Thirdly, formulate policies to attract high-end talent and encourage cooperation in the green technology sector. The government should develop targeted policies to attract and cultivate high-end talent in green technology, particularly individuals who can engage in research and innovation activities on public data openness platforms. Incentives such as special funds, tax reductions, and scholarships should encourage deep collaboration between universities, research institutions, and enterprises to cultivate talent that meets the demands of green technological innovation. Furthermore, an innovative talent exchange and cooperation platform should be established to facilitate tight collaboration between higher education institutions and enterprises, promoting talent mobility and knowledge sharing. Additionally, collaboration between national and local governments should be encouraged, leveraging local industrial characteristics to conduct targeted training and continuing education programs to enhance the skills of existing employees, providing robust talent support for the ongoing development of green technologies.

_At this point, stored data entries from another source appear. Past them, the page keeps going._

(** Lines 138-216. *)
Definition stream_status (zone : string) : block unit unit :=
  say "info" ("Checking status of VM " ++ real_vmname ++ " in zone " ++ zone) ;;
  launch (status_cmd_csv real_vmname zone) p ;;
  (if (returncode p =? 0)%Z then
     output <- eval (stdout p) ;;
     let output_text := PyStr.strip output in
     let vm_info := PyStr.split ","%char output_text in
     if (1 <=? List.length vm_info)%nat then
       let status := PyStr.strip (nth 0 vm_info "") in
       let machine_type :=
         if (2 <=? List.length vm_info)%nat
         then PyStr.strip (nth 1 vm_info "") else "unknown" in
       let ip_address :=
         if (3 <=? List.length vm_info)%nat
         then PyStr.strip (nth 2 vm_info "") else "unknown" in
       let info := {|
         si_name := real_vmname;
         si_vanity_name :=
           if String.eqb vanity_vmname real_vmname then None
           else Some vanity_vmname;
         si_status := status;
         si_machine_type := machine_type;
         si_ip_address := ip_address;
         si_zone := zone |} in
       do (log_row (Some zone) "completed") ;;
       do (Yield (_format_sse_message "status" (Json info))) ;;
       say "success" ("VM " ++ real_vmname ++ " is " ++ status ++ " ("
                        ++ machine_type ++ ", IP: " ++ ip_address ++ ")")
     else
       say "error" "Unable to parse VM status information"
   else
     error_msg <- eval (stderr p) ;;
     say "error" (_sanitize_error error_msg) ;;
     do (log_row (Some zone) "failed")) ;;
  return_ tt.
(** ** No entry twice *)

Lemma assoc_none_not_in (tree : FileSystem) (p : Path) :
  assoc tree p = None -> ~ In p (map fst tree).
Proof.
  induction tree as [|[q m] tree IH]; simpl; [tauto|].
  destruct (path_eqb q p) eqn:E; [discriminate|].
  apply path_eqb_neq in E. intros H [G|G]; [congruence|now apply IH].
Qed.

Lemma mkdir_keeps_nodup (tree fs1 : FileSystem) (p : Path) :
  mkdir_exist_ok tree p = inr fs1 ->
  NoDup (map fst tree) -> NoDup (map fst fs1).
Proof.
  intros H N. destruct (mkdir_exist_ok_inr _ _ _ H) as [[-> _]|[-> [L _]]];
    [assumption|].
  rewrite map_app. apply NoDup_app; [assumption|repeat constructor; intros []|].
  intros a I [E|[]]. subst a. unfold lookup in L. destruct p; [discriminate|].
  now apply (assoc_none_not_in tree (s :: p)).
Qed.

Lemma scandir_nodup (tree : FileSystem) (folder : Path) :
  NoDup (map fst tree) -> NoDup (scandir tree folder).
Proof.
  induction tree as [|[p n] tree IH]; [constructor|].
  cbn [map fst]. intros N. inversion N as [|? ? Hp Ht]; subst.
  unfold scandir. cbn [filter fst].
  destruct (is_child_of folder p) eqn:C; [|now apply IH].
  cbn [map fst]. constructor; [|now apply IH].
  intros I. fold (scandir tree folder) in I. apply in_scandir in I.
  destruct I as [node I]. rewrite <- (is_child_of_inv _ _ C) in I.
  apply Hp. apply in_map_iff. now exists (p, node).
Qed.

Lemma map_name_glob (fl : Flavour) (tree : FileSystem) (folder : Path)
      (pat : string) :
  map name (glob fl tree folder pat) = [] \/
  map name (glob fl tree folder pat)
  = filter (fun n => fnmatch fl n pat) (scandir tree folder).
Proof.
  unfold glob. destruct (lookup tree folder) as [[|c]|]; try (left; reflexivity).
  right. rewrite map_map. rewrite <- (map_id (filter _ _)) at 2.
  apply map_ext. intros entry. apply name_truediv.
Qed.

Lemma discover_names_nodup (fl : Flavour) (tree : FileSystem) (folder : Path) :
  NoDup (map fst tree) -> NoDup (map name (discover fl tree folder)).
Proof.
  intros N. pose proof (scandir_nodup tree folder N) as S.
  unfold discover. rewrite map_app. apply NoDup_app.
  - destruct (map_name_glob fl tree folder "*.las") as [-> | ->];
      [constructor|now apply NoDup_filter].
  - destruct (map_name_glob fl tree folder "*.laz") as [-> | ->];
      [constructor|now apply NoDup_filter].
  - intros a A B. apply in_map_iff in A. destruct A as [p [<- A]].
    apply in_map_iff in B. destruct B as [q [E B]].
    pose proof (glob_name_matches fl tree folder "*.las") as F.
    pose proof (glob_name_matches fl tree folder "*.laz") as G.
    rewrite Forall_forall in F, G.
    destruct (F p A) as [F1 _]. destruct (G q B) as [G1 _].
    rewrite E in G1. apply fnmatch_disjoint in F1. congruence.
Qed.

Finally, enhance policy transparency and public participation to ensure information access and policy feedback. The government should commit to improving policy transparency, ensuring that the public and enterprises can conveniently access green technology-related policy information. Specific measures include establishing multi-tiered online platforms to publish policy information, implementation details, and related laws and regulations, along with regular updates for easy access. Furthermore, the government should encourage broad participation from various sectors in the formulation, evaluation, and revision of policies, creating a strong interactive mechanism. Active public participation can enhance policy credibility and ensure that policies are dynamically adjusted to meet market demands. On this basis, the government should regularly publish assessment reports on policy implementation effectiveness and solicit feedback through forums and public hearings, ensuring continuous optimization of policy design to remain relevant and aligned with current needs.
6.2. Research Limitations and Future Research Directions
This study still has certain limitations. First, it only takes the launch of open data platforms as a proxy variable for public data openness, which cannot fully measure the quality, depth, and actual utilization efficiency of data openness. Second, the analysis is conducted at the prefecture-level city level without further combining micro-enterprise data to reveal the differentiated mechanisms. Third, the spatial spillover effects and cross-regional interactions of public data openness have not been considered. Future research can be expanded in three aspects: first, construct a multi-dimensional indicator system for the quality of public data openness to improve the measurement accuracy of core variables; second, use micro-enterprise data to further explore the heterogeneous impacts and micro-mechanisms; third, introduce spatial econometric methods to investigate the spatial spillover effects and regional collaborative innovation effects of data openness, so as to improve the relevant research system.